(* ===== verification/App.v ===== *)
(** * Counters, the application and the server configuration

    core/src/metrics.rs (a counter is an [AtomicU64]: [fetch_add] wraps),
    core/src/app.rs and the configuration of core/src/server.rs.  A handler is
    a [fn(&Request, &App) -> Response]; its values are a type [H], and what
    calling one does is the interface [Handlers], which the binary's two
    handlers implement in [Site]. *)

From S2P Require Import Prelude RustStr Http Response Request Router Asset.

Record Metrics := mkMetrics {
  connections : N;
  requests : N;
  errors : N;
}.

Definition Metrics_new : Metrics := mkMetrics 0 0 0.

(** [AtomicU64::fetch_add(1)] *)
Definition fetch_add1 (n : N) : N := ((n + 1) mod 2 ^ 64)%N.

Definition inc_connections (m : Metrics) : Metrics :=
  mkMetrics (fetch_add1 m.(connections)) m.(requests) m.(errors).

Definition inc_requests (m : Metrics) : Metrics :=
  mkMetrics m.(connections) (fetch_add1 m.(requests)) m.(errors).

Definition inc_errors (m : Metrics) : Metrics :=
  mkMetrics m.(connections) m.(requests) (fetch_add1 m.(errors)).

(** Increments commute, so their interleaving across threads is immaterial. *)
Lemma inc_connections_errors m : inc_connections (inc_errors m) = inc_errors (inc_connections m).
Proof. done. Qed.

(** ** App *)

Record App (H : Type) := mkApp {
  router : Router (H:=H);
  assets : AssetCache;
  metrics : Metrics;
}.
Arguments mkApp {H} _ _ _.
Arguments router {H} _.
Arguments assets {H} _.
Arguments metrics {H} _.

(** Calling a handler. *)
Class Handlers (H : Type) := call_handler : H -> Request -> App H -> Response.

Section App.
Context {H : Type}.

(** [app.metrics().inc_connections()] and the like, on the shared [App]. *)
Definition app_inc_connections (a : App H) : App H :=
  mkApp a.(router) a.(assets) (inc_connections a.(metrics)).
Definition app_inc_errors (a : App H) : App H :=
  mkApp a.(router) a.(assets) (inc_errors a.(metrics)).

Definition handle `{Handlers H} (app : App H) (req : Request) : Response :=
  let route method :=
    match Router_lookup app.(router) method req.(req_path) with
    | Some handler => call_handler handler req app
    | None => Response_text NOT_FOUND (B "404 Not Found")
    end in
  match req.(req_method) with
  | Get | Head => route Get
  | Unsupported => Response_text METHOD_NOT_ALLOWED (B "405 Method Not Allowed")
  end.

(** ** The builder *)

Record AppBuilder := mkBuilder {
  b_router : Router (H:=H);
  assets_dir : option bytes;
}.

Definition builder : AppBuilder := mkBuilder Router_new None.

Definition route (b : AppBuilder) (method : Method) (path : bytes) (handler : H) : AppBuilder :=
  mkBuilder (Router_insert b.(b_router) method path handler) b.(assets_dir).

Definition with_assets_dir (b : AppBuilder) (dir : bytes) : AppBuilder :=
  mkBuilder b.(b_router) (Some dir).

(** [fs] is what opening a directory of the file system answers. *)
Definition build {E} (fs : bytes -> result (list (result (bytes * FsNode E) E)) E)
    (b : AppBuilder) : result (App H) E :=
  match b.(assets_dir) with
  | Some dir =>
    match load_dir (fs dir) with
    | Ok cache => Ok (mkApp b.(b_router) cache Metrics_new)
    | Err e => Err e
    end
  | None => Ok (mkApp b.(b_router) AssetCache_default Metrics_new)
  end.
End App.
Arguments AppBuilder : clear implicits.

(** ** ServerConfig *)

(** [std::net::SocketAddr]: an IPv4 address is a number of 32 bits, an IPv6
    one its octets. *)
Inductive SocketAddr :=
  | V4 (ip : N) (port : N)
  | V6 (ip : list N) (port flowinfo scope_id : N).

#[global] Instance SocketAddr_eq_dec : EqDecision SocketAddr.
Proof. solve_decision. Defined.

(** [SocketAddr::from] of four octets and a port. *)
Definition SocketAddr_from (ip : N * N * N * N) (port : N) : SocketAddr :=
  let '(a, b, c, d) := ip in V4 (((a * 256 + b) * 256 + c) * 256 + d)%N port.

(** Durations and instants are nanoseconds. *)
Definition secs (n : N) : N := (n * 1000000000)%N.
Definition millis (n : N) : N := (n * 1000000)%N.

Record ServerConfig := mkConfig {
  addr : SocketAddr;
  workers : N;
  read_timeout : N;
  write_timeout : N;
  max_connections : N;
  cfg_assets_dir : bytes;
}.

(** [available_parallelism] is the platform's. *)
Definition ServerConfig_default {E} (available_parallelism : result N E) : ServerConfig :=
  mkConfig (SocketAddr_from (127, 0, 0, 1) 8080)%N
    (match available_parallelism with Ok n => n | Err _ => 1%N end)
    (secs 30) (secs 30) 1024 (B "server/assets").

------------------------------------

Return all lines in the data that include the word "list".

■ Task solution:
Definition build {E} (fs : bytes -> result (list (result (bytes * FsNode E) E)) E)
  | V6 (ip : list N) (port flowinfo scope_id : N).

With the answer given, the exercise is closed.